As defined in the previous chapter, MBO is a special form of a LBO in which the existing Management team decides to acquire the company, usually in cooperation with outside financiers. This acquisition process, which differs in some aspects from other LBO-forms, will be described in the following by focusing on the participants as well as on the organizational and financial flows. Normally, the MBO is initiated by the Management Team3 who addresses its purchase interest towards the current owner (letter of intent). The advantage of a MBO is the existing knowledge of the Management about the companys performance. This makes the Due Diligence process less complicated and hence faster. The skills and the knowledge of the management is one key success factor.

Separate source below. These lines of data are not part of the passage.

(* ===== verification/Connection.v ===== *)
(** * A connection between a query map and its source

    The session of the server ([server/client_session.rs]), the frames in flight, and the
    watch of the client ([client/query_map.rs]) as one transition system.  The queue of the
    writer keeps frames in order but may refuse one; [DropLogger::on_drop] of [ws_handler.rs]
    then only raises the overload flag, the session goes on queueing later frames, and some
    time later the read loop sees the flag and ends the session.  What was queued before may
    still be written.  A connection that opens subscribes again. *)

From stdpp Require Import base strings numbers option countable relations gmap sets list.
From S2P Require Import Prelude Order GraphTypes EdgeIds GraphWatch GraphWindow WatchProof WindowProof ClientSession ClientWatch SessionProof SessionRun.
From S2P Require Import GraphIndex Fixtures MapWindow.

Section connection.
Context {P V T : Type} `{!CellMap (Item P)} `{Transport P V T} `{!CellMapMany T}.
Variable tx : string.
Implicit Types (s : QuerySubscriptionState P) (w : QueryMapWatch T) (m : gmap string (Item P)) (r : PendingQueryResponse P)
  (d : MapDiff (Item P)) (rows : gmap string T) (h : list (gmap string (Item P))).

(** The source, the subscription while there is a session, the frames in flight, the watch,
    the overload flag, and, to state what the watch may show, whether a complete replacement
    of the session has been refused by the queue and every state the source has been in. *)
Record Link := mkLink {
  lk_source : gmap string (Item P);
  lk_server : option (QuerySubscriptionState P);
  lk_channel : list (PendingQueryResponse P);
  lk_client : QueryMapWatch T;
  lk_overload : bool;
  lk_lost_snapshot : bool;
  lk_history : list (gmap string (Item P))
}.

Definition link_new m : Link := mkLink m None [] map_watch_new false false [m].

Definition deliver w r : QueryMapWatch T := map_response tx (transport (into_wire r)) w.

Definition diff_fine m d : Prop := diff_valid d m ∧ diff_keyed d.

Inductive link_step : Link → Link → Prop :=
| StepSource m s o s' d q w lag lost h :
    diff_fine m d → (qs_sequence s < u64_max)%Z → apply_source_diff s d tx = (s', o) →
    link_step (mkLink m (Some s) q w lag lost h)
      (mkLink (apply_diff d m) (Some s') (q ++ match o with Some r => [r] | None => [] end) w lag lost (apply_diff d m :: h))
| StepLost m s s' r d q w lag lost h :
    diff_fine m d → (qs_sequence s < u64_max)%Z → apply_source_diff s d tx = (s', Some r) →
    link_step (mkLink m (Some s) q w lag lost h)
      (mkLink (apply_diff d m) (Some s') q w true (lost || bool_decide (pr_sequence r = 0%Z)) (apply_diff d m :: h))
| StepAlone m d q w lag lost h :
    diff_fine m d →
    link_step (mkLink m None q w lag lost h) (mkLink (apply_diff d m) None q w lag lost (apply_diff d m :: h))
| StepDeliver m sv r q w lag lost h :
    link_step (mkLink m sv (r :: q) w lag lost h) (mkLink m sv q (deliver w r) lag lost h)
| StepTeardown m s q q' w lag lost h :
    link_step (mkLink m (Some s) (q ++ q') w lag lost h) (mkLink m None q w lag lost h)
| StepDisconnect m sv q w lag lost h :
    link_step (mkLink m sv q w lag lost h) (mkLink m None [] (map_status false w).1 false false h)
| StepConnect m entries s o w h :
    (∀ k x, (k, x) ∈ entries ↔ m !! k = Some x) → NoDup entries.*1 →
    apply_source_diff (sub_default None) (Initial entries) tx = (s, o) →
    link_step (mkLink m None [] w false false h)
      (mkLink m (Some s) (match o with Some r => [r] | None => [] end) (map_status true w).1 false false h)
| StepConnectLost m entries s r w h :
    (∀ k x, (k, x) ∈ entries ↔ m !! k = Some x) → NoDup entries.*1 →
    apply_source_diff (sub_default None) (Initial entries) tx = (s, Some r) →
    link_step (mkLink m None [] w false false h) (mkLink m (Some s) [] (map_status true w).1 true false h).

(** ** Receiving *)

Definition upserted r : list (string * T) := entry_of view <$> pr_upsert_items r.

Lemma cell_remove_all ids rows : cell_remove_many ids rows = foldl (λ acc id, delete id acc) rows ids.
Proof. apply map_eq. intros k. by rewrite cell_remove_many_spec, lookup_foldl_delete. Qed.

(** The bulk operations of the cell map give the rows of the response. *)
Lemma bulk_rows r rows :
  NoDup (upserted r).*1 → pr_sequence r ≠ 0%Z →
  apply_incremental_map_update (pr_deletes r) (upserted r) rows = apply_response view r rows.
Proof.
  intros ND N0. unfold apply_incremental_map_update, apply_response, accumulate.
  rewrite bool_decide_false by done. fold (upserted r). rewrite foldl_insert_spec by done.
  assert (match pr_deletes r with [] => rows | _ => cell_remove_many (pr_deletes r) rows end
    = foldl (λ acc id, delete id acc) rows (pr_deletes r)) as -> by (destruct (pr_deletes r); [done|apply cell_remove_all]).
  destruct (upserted r) as [|u us] eqn:E; [symmetry; apply (left_id_L ∅ (∪))|]. rewrite <-E in *. by rewrite cell_insert_many_spec.
Qed.

Lemma snapshot_rows r rows :
  NoDup (upserted r).*1 → pr_sequence r = 0%Z → replace_all (upserted r) rows = apply_response view r rows.
Proof.
  intros ND E0. unfold apply_response, accumulate. rewrite bool_decide_true by done. fold (upserted r).
  rewrite foldl_insert_spec, replace_all_spec by done.
  assert (foldl (λ acc id, delete id acc) (∅ : gmap string T) (pr_deletes r) = ∅) as ->; [|symmetry; apply (right_id_L ∅ (∪))].
  apply map_eq. intros k. rewrite lookup_foldl_delete, lookup_empty. by destruct (decide (k ∈ pr_deletes r)).
Qed.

The acquisition of the company (also called Target) is normally financed by a third party as it is highly unlikely that the Management will have sufficient funds themselves to buy the Target due to the high purchase price. In almost all buyouts, finance from external sources will be required. Debt financing often covers only a small part of the investment, as MBOs are considered too risky for a bank to give out loans. Thus, the management seeks for private equity investors instead who invest for a proportion of the shares. For the investors it is important to make sure that the Management is locked-in by its own investments. In this way, the risk of inappropriate management decisions can be minimized. It is likely that the managements shares of the company increase in order to maintain the managements motivation to maximize the company value. The following illustration visualizes the correlations between the participants in more detail.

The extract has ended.